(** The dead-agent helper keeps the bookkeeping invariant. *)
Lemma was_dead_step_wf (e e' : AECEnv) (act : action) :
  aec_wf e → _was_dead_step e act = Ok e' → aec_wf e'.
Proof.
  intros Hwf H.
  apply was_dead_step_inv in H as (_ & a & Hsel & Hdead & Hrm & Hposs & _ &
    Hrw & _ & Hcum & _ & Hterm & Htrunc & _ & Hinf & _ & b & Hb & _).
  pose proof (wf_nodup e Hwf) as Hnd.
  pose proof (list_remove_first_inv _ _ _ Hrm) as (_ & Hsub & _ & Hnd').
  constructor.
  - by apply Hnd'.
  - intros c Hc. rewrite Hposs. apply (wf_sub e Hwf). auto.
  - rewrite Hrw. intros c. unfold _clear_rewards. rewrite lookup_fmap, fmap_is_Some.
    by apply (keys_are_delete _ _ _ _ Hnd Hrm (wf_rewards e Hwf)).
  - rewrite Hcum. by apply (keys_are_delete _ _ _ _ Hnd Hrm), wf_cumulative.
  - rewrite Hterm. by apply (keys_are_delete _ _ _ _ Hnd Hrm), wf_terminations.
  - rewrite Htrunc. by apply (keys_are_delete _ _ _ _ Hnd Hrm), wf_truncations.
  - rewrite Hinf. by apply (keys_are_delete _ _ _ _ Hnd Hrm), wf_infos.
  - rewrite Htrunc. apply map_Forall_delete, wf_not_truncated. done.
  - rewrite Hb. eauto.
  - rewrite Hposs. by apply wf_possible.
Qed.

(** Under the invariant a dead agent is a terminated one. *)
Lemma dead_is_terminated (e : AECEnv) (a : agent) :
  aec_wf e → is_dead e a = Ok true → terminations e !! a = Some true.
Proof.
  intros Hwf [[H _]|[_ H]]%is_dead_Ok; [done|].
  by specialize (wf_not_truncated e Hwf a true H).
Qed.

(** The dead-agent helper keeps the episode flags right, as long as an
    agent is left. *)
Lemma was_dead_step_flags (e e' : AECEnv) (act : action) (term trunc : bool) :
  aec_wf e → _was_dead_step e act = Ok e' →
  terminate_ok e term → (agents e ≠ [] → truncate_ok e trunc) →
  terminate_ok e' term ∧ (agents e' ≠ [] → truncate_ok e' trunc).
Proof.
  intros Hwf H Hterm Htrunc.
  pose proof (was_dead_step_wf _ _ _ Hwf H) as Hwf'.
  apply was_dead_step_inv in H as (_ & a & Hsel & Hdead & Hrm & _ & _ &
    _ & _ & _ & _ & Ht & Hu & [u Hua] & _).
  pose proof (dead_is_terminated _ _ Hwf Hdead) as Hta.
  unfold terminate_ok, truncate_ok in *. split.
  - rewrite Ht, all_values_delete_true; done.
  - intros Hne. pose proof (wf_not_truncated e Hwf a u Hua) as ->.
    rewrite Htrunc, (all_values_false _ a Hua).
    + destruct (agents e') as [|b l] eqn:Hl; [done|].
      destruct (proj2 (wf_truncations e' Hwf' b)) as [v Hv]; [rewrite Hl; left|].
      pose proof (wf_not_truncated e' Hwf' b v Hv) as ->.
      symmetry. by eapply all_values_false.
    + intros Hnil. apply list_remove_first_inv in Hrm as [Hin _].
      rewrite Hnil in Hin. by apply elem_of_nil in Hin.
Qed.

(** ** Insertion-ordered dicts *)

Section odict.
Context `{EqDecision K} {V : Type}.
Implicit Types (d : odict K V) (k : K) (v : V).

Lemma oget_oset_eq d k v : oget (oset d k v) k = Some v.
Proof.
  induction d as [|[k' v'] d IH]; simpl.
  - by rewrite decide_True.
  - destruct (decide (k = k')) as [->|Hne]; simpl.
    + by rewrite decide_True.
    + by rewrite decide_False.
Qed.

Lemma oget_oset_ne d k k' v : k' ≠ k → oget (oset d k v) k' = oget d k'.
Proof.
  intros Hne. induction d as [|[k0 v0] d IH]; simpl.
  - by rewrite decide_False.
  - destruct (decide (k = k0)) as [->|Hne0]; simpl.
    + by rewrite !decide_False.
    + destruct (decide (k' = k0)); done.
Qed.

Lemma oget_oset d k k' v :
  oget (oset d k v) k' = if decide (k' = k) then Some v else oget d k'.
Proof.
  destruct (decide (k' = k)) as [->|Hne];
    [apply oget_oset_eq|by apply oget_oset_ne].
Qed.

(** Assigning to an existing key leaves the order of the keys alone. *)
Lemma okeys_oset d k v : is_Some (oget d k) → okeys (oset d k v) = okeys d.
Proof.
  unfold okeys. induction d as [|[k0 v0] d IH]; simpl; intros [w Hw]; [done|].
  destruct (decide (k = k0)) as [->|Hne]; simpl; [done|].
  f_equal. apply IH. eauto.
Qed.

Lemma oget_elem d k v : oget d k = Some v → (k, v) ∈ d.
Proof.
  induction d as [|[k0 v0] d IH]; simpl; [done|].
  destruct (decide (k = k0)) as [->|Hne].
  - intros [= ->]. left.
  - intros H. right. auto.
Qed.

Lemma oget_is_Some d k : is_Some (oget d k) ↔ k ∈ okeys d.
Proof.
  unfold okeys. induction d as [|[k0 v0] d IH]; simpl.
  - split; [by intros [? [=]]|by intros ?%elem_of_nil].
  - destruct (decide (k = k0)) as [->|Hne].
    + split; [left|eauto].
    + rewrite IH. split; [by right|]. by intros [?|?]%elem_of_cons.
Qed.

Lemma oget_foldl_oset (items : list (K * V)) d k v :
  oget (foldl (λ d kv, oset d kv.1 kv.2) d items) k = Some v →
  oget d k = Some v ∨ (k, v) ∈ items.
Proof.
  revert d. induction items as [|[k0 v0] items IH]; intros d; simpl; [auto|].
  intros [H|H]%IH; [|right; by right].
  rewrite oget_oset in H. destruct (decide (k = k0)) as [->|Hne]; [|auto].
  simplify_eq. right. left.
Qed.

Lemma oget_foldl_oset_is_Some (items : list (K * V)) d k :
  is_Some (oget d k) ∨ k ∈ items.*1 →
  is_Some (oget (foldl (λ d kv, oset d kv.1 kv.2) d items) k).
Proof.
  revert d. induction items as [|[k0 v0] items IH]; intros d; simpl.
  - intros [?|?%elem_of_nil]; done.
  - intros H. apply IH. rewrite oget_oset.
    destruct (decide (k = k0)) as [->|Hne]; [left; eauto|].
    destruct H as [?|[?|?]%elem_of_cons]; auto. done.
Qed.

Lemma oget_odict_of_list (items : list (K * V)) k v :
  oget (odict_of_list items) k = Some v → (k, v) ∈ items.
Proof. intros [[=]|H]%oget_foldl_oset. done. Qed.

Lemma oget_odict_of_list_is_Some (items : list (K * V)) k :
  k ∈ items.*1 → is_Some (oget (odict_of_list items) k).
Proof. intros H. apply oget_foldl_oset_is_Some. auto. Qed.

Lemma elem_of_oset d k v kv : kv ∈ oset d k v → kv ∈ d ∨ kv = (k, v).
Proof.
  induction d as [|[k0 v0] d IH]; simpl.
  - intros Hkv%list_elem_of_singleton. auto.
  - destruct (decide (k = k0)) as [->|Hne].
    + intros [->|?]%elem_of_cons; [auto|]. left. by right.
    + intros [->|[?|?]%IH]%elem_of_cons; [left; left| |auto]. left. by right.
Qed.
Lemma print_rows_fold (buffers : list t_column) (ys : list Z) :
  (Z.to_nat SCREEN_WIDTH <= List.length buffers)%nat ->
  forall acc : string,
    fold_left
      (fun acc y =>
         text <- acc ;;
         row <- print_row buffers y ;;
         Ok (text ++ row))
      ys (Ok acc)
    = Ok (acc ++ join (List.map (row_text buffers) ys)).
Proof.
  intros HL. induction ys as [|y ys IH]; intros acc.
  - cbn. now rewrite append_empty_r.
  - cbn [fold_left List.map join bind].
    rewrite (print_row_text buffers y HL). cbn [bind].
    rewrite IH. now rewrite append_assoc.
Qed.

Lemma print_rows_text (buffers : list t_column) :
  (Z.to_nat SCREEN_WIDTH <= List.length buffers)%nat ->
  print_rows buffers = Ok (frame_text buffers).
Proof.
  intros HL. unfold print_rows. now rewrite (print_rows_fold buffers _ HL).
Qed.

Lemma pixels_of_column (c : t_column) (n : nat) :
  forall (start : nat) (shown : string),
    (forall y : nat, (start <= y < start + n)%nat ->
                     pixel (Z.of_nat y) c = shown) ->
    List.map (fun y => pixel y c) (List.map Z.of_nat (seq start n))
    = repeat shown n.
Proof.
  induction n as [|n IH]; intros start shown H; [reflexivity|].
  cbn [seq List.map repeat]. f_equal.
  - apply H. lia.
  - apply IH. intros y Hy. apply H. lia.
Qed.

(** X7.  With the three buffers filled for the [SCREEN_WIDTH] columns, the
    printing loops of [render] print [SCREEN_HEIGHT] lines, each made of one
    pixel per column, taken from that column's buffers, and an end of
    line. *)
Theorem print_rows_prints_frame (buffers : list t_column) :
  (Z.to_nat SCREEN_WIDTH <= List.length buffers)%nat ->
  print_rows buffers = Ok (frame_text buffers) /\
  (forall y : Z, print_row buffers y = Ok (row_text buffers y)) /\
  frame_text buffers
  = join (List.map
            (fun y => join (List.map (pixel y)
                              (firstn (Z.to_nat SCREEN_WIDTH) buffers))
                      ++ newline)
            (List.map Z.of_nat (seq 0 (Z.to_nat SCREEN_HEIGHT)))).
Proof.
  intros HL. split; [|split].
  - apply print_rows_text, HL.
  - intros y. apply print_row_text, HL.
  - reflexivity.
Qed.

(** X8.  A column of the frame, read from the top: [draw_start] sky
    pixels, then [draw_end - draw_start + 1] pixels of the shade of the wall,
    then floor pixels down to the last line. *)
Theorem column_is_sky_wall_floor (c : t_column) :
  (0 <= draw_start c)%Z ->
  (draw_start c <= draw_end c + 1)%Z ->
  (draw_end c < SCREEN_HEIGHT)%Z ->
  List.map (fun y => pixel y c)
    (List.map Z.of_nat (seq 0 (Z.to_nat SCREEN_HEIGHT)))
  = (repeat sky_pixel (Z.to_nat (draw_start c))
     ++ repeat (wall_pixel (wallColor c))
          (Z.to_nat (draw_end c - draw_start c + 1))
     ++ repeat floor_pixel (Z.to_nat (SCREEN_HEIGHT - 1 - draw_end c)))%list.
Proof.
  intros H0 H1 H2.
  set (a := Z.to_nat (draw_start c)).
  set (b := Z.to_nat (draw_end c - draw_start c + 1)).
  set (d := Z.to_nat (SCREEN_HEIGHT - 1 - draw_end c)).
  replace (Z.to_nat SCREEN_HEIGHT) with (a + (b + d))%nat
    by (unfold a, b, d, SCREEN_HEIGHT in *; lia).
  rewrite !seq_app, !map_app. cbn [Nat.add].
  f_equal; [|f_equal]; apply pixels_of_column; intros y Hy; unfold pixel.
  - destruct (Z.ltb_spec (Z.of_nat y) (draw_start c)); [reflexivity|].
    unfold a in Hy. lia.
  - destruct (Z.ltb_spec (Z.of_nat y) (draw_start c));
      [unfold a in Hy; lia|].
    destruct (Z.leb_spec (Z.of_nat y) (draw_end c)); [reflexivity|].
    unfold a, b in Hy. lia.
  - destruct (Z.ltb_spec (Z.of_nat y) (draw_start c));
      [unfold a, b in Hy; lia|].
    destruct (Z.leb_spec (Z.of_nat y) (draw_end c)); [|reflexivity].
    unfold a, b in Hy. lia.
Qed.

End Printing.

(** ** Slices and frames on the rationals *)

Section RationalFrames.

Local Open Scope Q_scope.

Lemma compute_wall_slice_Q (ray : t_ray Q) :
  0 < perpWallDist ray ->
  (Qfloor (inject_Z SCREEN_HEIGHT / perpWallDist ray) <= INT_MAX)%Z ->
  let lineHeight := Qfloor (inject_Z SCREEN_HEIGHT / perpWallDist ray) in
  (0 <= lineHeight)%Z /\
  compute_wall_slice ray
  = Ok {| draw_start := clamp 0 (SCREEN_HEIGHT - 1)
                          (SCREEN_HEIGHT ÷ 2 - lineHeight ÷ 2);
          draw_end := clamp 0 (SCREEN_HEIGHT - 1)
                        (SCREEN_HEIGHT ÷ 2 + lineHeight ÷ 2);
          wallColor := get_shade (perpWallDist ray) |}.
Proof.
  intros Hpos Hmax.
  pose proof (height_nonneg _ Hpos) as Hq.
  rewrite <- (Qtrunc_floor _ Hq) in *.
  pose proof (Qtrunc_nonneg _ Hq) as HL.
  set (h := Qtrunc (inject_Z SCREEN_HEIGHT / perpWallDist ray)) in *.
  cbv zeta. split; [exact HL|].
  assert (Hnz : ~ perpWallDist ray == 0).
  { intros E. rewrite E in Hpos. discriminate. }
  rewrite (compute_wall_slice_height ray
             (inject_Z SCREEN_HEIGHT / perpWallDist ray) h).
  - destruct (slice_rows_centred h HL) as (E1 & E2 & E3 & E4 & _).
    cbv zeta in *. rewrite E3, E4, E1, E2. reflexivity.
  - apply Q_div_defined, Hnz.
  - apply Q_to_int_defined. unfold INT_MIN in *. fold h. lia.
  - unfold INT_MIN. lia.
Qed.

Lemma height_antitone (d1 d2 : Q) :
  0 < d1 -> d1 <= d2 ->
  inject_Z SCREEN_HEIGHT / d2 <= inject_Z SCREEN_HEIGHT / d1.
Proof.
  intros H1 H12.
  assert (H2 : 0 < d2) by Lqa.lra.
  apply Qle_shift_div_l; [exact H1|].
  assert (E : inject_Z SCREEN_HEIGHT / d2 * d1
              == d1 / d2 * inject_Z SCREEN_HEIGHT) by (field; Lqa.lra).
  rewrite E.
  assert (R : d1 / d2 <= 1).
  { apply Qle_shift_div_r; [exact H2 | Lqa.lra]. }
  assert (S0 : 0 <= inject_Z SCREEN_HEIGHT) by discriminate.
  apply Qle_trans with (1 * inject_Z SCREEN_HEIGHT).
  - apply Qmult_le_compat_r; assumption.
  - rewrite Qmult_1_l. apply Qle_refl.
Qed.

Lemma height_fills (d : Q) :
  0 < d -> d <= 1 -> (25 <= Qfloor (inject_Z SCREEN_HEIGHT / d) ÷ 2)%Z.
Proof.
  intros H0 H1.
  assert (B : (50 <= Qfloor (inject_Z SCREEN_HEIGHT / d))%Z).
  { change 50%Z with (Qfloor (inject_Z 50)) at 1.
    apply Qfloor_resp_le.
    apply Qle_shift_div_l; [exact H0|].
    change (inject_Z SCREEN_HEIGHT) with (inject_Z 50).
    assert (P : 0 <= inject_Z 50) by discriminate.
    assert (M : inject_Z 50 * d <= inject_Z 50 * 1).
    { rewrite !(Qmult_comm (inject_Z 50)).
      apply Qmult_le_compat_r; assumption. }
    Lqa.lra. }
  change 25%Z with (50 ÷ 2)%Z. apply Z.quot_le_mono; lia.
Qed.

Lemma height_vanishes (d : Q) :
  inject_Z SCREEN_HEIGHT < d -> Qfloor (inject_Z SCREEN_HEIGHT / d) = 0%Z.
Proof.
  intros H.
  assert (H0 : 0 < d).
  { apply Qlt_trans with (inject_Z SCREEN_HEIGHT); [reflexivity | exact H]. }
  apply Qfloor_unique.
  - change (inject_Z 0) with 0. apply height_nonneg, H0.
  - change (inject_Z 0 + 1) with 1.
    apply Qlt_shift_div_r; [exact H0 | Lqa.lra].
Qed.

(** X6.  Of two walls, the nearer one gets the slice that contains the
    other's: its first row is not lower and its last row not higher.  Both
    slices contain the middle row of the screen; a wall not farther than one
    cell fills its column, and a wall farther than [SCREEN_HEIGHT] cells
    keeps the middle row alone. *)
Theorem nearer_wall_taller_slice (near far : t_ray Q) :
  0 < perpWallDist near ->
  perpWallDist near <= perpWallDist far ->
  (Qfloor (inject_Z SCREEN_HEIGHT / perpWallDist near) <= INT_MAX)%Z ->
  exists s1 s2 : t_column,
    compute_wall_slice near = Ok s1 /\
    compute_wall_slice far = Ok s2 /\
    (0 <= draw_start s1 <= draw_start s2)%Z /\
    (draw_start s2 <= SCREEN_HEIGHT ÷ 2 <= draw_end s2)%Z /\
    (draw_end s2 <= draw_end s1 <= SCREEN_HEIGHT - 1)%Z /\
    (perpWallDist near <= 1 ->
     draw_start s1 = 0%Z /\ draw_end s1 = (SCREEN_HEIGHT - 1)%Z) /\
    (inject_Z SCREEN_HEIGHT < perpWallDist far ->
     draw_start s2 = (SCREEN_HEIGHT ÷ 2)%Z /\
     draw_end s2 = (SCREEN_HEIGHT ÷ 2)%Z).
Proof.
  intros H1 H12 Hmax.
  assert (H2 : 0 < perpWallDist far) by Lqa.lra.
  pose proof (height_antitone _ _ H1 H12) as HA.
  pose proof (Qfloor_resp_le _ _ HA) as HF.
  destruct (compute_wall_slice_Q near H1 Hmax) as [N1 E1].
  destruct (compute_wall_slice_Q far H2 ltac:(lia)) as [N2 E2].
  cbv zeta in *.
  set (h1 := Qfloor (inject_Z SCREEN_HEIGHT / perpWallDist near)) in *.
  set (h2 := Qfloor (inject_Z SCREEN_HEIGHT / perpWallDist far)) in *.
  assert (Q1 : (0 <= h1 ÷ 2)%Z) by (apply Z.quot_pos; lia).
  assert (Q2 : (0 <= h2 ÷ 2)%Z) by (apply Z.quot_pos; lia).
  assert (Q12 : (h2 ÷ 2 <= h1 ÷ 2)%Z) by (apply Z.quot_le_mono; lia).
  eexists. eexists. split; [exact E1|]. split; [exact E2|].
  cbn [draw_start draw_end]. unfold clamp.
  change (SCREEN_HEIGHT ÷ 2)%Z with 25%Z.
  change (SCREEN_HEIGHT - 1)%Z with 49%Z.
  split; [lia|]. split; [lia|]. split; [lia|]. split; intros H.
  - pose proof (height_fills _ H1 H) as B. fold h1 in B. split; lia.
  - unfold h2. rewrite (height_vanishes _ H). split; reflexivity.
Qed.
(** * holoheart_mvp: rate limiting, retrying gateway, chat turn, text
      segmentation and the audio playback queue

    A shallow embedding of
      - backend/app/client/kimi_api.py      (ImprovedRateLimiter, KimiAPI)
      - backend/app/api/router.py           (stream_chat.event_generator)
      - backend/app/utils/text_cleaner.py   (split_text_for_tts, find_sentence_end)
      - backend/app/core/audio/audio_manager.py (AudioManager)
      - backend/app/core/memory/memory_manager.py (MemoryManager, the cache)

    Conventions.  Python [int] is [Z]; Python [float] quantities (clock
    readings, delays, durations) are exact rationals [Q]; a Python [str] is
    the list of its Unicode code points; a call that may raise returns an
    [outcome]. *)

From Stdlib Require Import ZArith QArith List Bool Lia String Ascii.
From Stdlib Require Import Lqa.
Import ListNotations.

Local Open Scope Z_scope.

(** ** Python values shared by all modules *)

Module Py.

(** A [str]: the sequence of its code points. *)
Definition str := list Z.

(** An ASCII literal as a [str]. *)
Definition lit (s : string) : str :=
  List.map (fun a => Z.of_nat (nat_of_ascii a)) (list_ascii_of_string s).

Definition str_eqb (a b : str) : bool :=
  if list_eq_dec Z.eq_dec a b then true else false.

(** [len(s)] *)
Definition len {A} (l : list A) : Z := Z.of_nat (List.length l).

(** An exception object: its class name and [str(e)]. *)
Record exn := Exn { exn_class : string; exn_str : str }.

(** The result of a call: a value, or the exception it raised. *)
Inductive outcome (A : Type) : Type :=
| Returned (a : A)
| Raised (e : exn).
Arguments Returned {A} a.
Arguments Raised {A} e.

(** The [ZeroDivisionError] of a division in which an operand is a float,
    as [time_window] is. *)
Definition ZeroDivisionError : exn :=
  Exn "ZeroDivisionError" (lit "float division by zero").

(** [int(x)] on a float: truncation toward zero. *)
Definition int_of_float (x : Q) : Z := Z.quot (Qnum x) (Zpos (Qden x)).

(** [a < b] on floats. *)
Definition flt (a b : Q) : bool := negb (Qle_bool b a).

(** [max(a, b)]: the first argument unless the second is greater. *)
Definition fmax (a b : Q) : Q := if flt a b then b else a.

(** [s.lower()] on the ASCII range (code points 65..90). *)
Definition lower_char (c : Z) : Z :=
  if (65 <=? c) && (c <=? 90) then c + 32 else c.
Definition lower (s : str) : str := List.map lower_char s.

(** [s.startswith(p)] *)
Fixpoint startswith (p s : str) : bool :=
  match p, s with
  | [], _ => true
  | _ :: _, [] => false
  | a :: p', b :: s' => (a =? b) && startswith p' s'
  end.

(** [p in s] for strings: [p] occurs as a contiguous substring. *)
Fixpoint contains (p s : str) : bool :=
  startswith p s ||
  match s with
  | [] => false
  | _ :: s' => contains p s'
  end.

## Your task
For this exercise, please copy exactly the lines of the material above from its first line through the line where "- intros c Hc." appears.

## Solution to this exercise
(** The dead-agent helper keeps the bookkeeping invariant. *)
Lemma was_dead_step_wf (e e' : AECEnv) (act : action) :
  aec_wf e → _was_dead_step e act = Ok e' → aec_wf e'.
Proof.
  intros Hwf H.
  apply was_dead_step_inv in H as (_ & a & Hsel & Hdead & Hrm & Hposs & _ &
    Hrw & _ & Hcum & _ & Hterm & Htrunc & _ & Hinf & _ & b & Hb & _).
  pose proof (wf_nodup e Hwf) as Hnd.
  pose proof (list_remove_first_inv _ _ _ Hrm) as (_ & Hsub & _ & Hnd').
  constructor.
  - by apply Hnd'.
  - intros c Hc. rewrite Hposs. apply (wf_sub e Hwf). auto.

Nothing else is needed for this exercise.